The U.S. Food and Drug Administration (FDA) said Thursday that it’s withdrawing emergency use authorization for a Covid-19 drug because it is unlikely to be effective against latest variants circulating within the population.
The drug in query is Evusheld, manufactured by British-Swedish pharmaceutical and biotechnology company, AstraZeneca. It was first authorized in December 2021 as pre-exposure prophylaxis against SARS-COV-2 for immunocompromised individuals as they’re less prone to produce antibodies from vaccination, as per ABCNews.
It’s a kind of monoclonal antibody treatment, containing antibodies which might be produced in a lab that mimic those the body naturally generates when it encounters the virus. It’s a mixture of two antibodies, tixagevimab, and cilgavimab, that bind to the spike protein of the virus that causes COVID-19 and prevents it from entering and infecting cells.
Evusheld doesn’t neutralize several omicron subvariants including BQ.1, BQ.1.1, BF.7, BF.11, BA.5.2.6, BA.4.6, BA.2.75.2, XBB, and XBB.1.5, the FDA said in a press release.
These subvariants are believed to be the explanation for 90% of cases within the U.S., in accordance with the Centers for Disease Control and Prevention.
“Which means that Evusheld isn’t expected to supply protection against developing COVID-19 if exposed to those variants,” the FDA said within the press release.
“Today’s motion to limit the usage of Evusheld prevents exposing patients to possible unintended effects of Evusheld reminiscent of allergic reactions, which could be potentially serious, at a time when fewer than 10% of circulating variants within the U.S. causing infection are at risk of the product,” the press release continued.
The FDA had previously touched upon this topic. On Jan. 6, the FDA said that it was skeptical that Evusehld would give you the chance to neutralize the XBB.1.5 subvariant “due to its similarity to variants that usually are not neutralized by Evusheld,” the outlet reported.
Meanwhile, AstraZeneca said in a press release that it’s going to proceed to cooperate with the FDA’s decisions.
“AstraZeneca will proceed to work with the FDA and other health authorities to gather, assess and share relevant data regarding Evusheld and SARS-CoV-2 variants,” the statement read. “Evusheld currently stays authorized in other countries where it’s approved for COVID-19 pre-exposure prophylaxis and treatment, including the EU and Japan.”

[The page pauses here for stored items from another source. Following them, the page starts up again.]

(* ===== verification/RaftChecks.v ===== *)
(** * What the checks of the Raft tests mean

    The readers of the apply channels, [nCommitted], [checkOneLeader] and [one] of
    [src/6.5840/src/raft/config.go]: what they accept, what they count, and what
    they report about the servers of [Raft]. *)
From S2P Require Import Prelude LabGob LabRpc Persister Raft RaftVotes RaftElection RaftRuns RaftConfig.
Import LabGob LabRpc RaftConfig.
Local Open Scope Z_scope.

Module RaftChecks.

Section logs.
Context {V : Type} `{SnapshotCodec V, EqDecision V} (vnil : V).
Abbreviation config := (config (V:=V)).
Implicit Types (c : config) (m : ApplyMsg V) (i j : nat) (index : Z) (l : gmap Z V).

(** ** One message *)

(** Some log has another command at the index of the message. *)
Definition conflicts m (ls : list (gmap Z V)) : Prop :=
  ∃ j l old, ls !! j = Some l ∧ l !! CommandIndex m = Some old ∧ old ≠ Command m.

Lemma mismatch_Some i m ls : is_Some (mismatch i m ls) ↔ conflicts m ls.
Proof.
  unfold mismatch, conflicts. induction ls as [|l ls IH] using rev_ind.
  { split; [by intros []|]. intros (j & l & old & Hj & _). by rewrite lookup_nil in Hj. }
  rewrite imap_app, foldl_app. simpl. rewrite Nat.add_0_r.
  assert (Hsplit : (∃ j l0 old, (ls ++ [l]) !! j = Some l0 ∧ l0 !! CommandIndex m = Some old ∧ old ≠ Command m) ↔
    (∃ j l0 old, ls !! j = Some l0 ∧ l0 !! CommandIndex m = Some old ∧ old ≠ Command m) ∨
    (∃ old, l !! CommandIndex m = Some old ∧ old ≠ Command m)).
  { split.
    - intros (j & l0 & old & [[_ Hj]|[_ <-]]%lookup_snoc_Some & Hr); [left|right]; eauto.
    - intros [(j & l0 & old & Hj & Hr)|(old & Hr)].
      + exists j, l0, old. split; [by apply lookup_app_l_Some|done].
      + exists (length ls), l, old. split; [by apply list_lookup_middle|done]. }
  rewrite Hsplit. destruct (l !! CommandIndex m) as [old|]; [case_decide as Hd|].
  - split; [|eauto]. intros _. right. eauto.
  - rewrite IH. split; [tauto|]. intros [?|(old' & [= <-] & ?)]; [done|congruence].
  - rewrite IH. split; [tauto|]. intros [?|(old' & ? & ?)]; done.
Qed.

(** The log of server [i] has the command before the one of the message. *)
Definition in_order i m (ls : list (gmap Z V)) : Prop :=
  1 < CommandIndex m → ∃ l v, ls !! i = Some l ∧ l !! (CommandIndex m - 1) = Some v.

Definition new_log m l : gmap Z V := <[CommandIndex m := Command m]> l.

Lemma applier_valid i m c l : CommandValid m = true → logs c !! i = Some l →
  (¬ conflicts m (logs c) ∧ in_order i m (logs c) ∧
   applier i m c = Val (set_logs (<[i := new_log m l]> (logs c)) (Z.max (maxIndex c) (CommandIndex m)) c)) ∨
  ((conflicts m (logs c) ∨ ¬ in_order i m (logs c)) ∧ ∃ e, applier i m c = LogFatal (Some e)).
Proof.
  intros Hv Hl. unfold applier, checkLogs. rewrite Hv, Hl. cbn [Bool.eqb or_panic mbind result_bind].
  unfold write. rewrite decide_True by (by eapply lookup_lt_Some).
  cbn [mbind result_bind].
  replace (if maxIndex c <? CommandIndex m then CommandIndex m else maxIndex c) with (Z.max (maxIndex c) (CommandIndex m))
    by (destruct (Z.ltb_spec (maxIndex c) (CommandIndex m)); lia).
  assert (Ho : in_order i m (logs c) ↔ (1 <? CommandIndex m) && Bool.eqb (bool_decide (is_Some (l !! (CommandIndex m - 1)))) false = false).
  { unfold in_order. rewrite Hl. destruct (Z.ltb_spec 1 (CommandIndex m)); simpl; [|split; [done|lia]].
    destruct (l !! (CommandIndex m - 1)) as [v|] eqn:El.
    - rewrite bool_decide_true by eauto. split; [done|]. intros _ _. by exists l, v.
    - rewrite bool_decide_false by (by intros []). split; [|done]. intros Hn. destruct Hn as (? & ? & [= <-] & ?); [lia|congruence]. }
  destruct (_ && _) eqn:E.
  { right. split; [right; by rewrite Ho|eauto]. }
  pose proof (mismatch_Some i m (logs c)) as Hm. destruct (mismatch i m (logs c)) as [e|].
  - right. split; [left; apply Hm; eauto|eauto].
  - left. split; [by intros []%Hm|]. by rewrite Ho.
Qed.

(** ** All messages *)

Fixpoint apply_all (msgs : list (nat * ApplyMsg V)) c : result V config :=
  match msgs with
  | [] => Val c
  | (i, m) :: msgs => c ← applier i m c; apply_all msgs c
  end.

(** All logs agree, no log has a gap after index 1, and [maxIndex] bounds them. *)
Record logs_ok c : Prop := LogsOk {
  lo_agree i j li lj x v v' : logs c !! i = Some li → logs c !! j = Some lj → li !! x = Some v → lj !! x = Some v' → v = v';
  lo_gapless i l x v : logs c !! i = Some l → l !! x = Some v → 1 < x → is_Some (l !! (x - 1));
  lo_max i l x v : logs c !! i = Some l → l !! x = Some v → x ≤ maxIndex c;
}.

(** Every log has kept what it had. *)
Definition grows c c' : Prop := Forall2 (⊆) (logs c) (logs c').

#[global] Instance grows_refl : Reflexive grows.
Proof. intros c. unfold grows. by apply Forall_Forall2_diag, Forall_forall. Qed.

#[global] Instance grows_trans : Transitive grows.
Proof. intros c1 c2 c3. unfold grows. intros H1 H2. by etrans. Qed.

Lemma grows_lookup c c' i l x v : grows c c' → logs c !! i = Some l → l !! x = Some v →
  ∃ l', logs c' !! i = Some l' ∧ l' !! x = Some v.
Proof.
  intros Hg Hl Hx. destruct (Forall2_lookup_l _ _ _ _ _ Hg Hl) as (l' & Hl' & Hsub). exists l'. split; [done|].
  by eapply lookup_weaken.
Qed.

Lemma applier_cases i m c c' : applier i m c = Val c' →
  c' = c ∨ ∃ l, logs c !! i = Some l ∧ ¬ conflicts m (logs c) ∧ in_order i m (logs c) ∧
    c' = set_logs (<[i := new_log m l]> (logs c)) (Z.max (maxIndex c) (CommandIndex m)) c.
Proof.
  intros E. destruct (CommandValid m) eqn:Hv.
  - destruct (logs c !! i) as [l|] eqn:Hl.
    + right. destruct (applier_valid i m c l Hv Hl) as [(H1 & H2 & E')|[_ [e E']]]; rewrite E' in E; [|done].
      injection E as <-. by exists l.
    + unfold applier, checkLogs in E. by rewrite Hv, Hl in E.
  - unfold applier in E. rewrite Hv in E. injection E as <-. by left.
Qed.

Lemma new_log_lookup m l x v : new_log m l !! x = Some v → (x = CommandIndex m ∧ v = Command m) ∨ (x ≠ CommandIndex m ∧ l !! x = Some v).
Proof.
  unfold new_log. destruct (decide (x = CommandIndex m)) as [->|Hne].
  - rewrite lookup_insert_eq. intros [= <-]. by left.
  - rewrite lookup_insert_ne by done. by right.
Qed.

(** A log after an accepted message. *)
Lemma after_message i m c l j lj : logs c !! i = Some l → <[i := new_log m l]> (logs c) !! j = Some lj →
  ∃ lj0, logs c !! j = Some lj0 ∧ (lj = lj0 ∨ j = i ∧ lj = new_log m lj0).
Proof.
  intros Hl. destruct (decide (j = i)) as [->|Hne].
  - rewrite list_lookup_insert_eq by (by eapply lookup_lt_Some). intros [= <-]. exists l. auto.
  - rewrite list_lookup_insert_ne by done. eauto.
Qed.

Despite revoking the emergency use authorization status of the medication, the FDA advised providers of the drug to not discard their products just yet.
“The U.S. Government recommends that facilities and providers with Evusheld retain all product within the event that SARS-CoV-2 variants that are neutralized by Evusheld change into more prevalent within the U.S. in the long run,” the FDA said in its press release.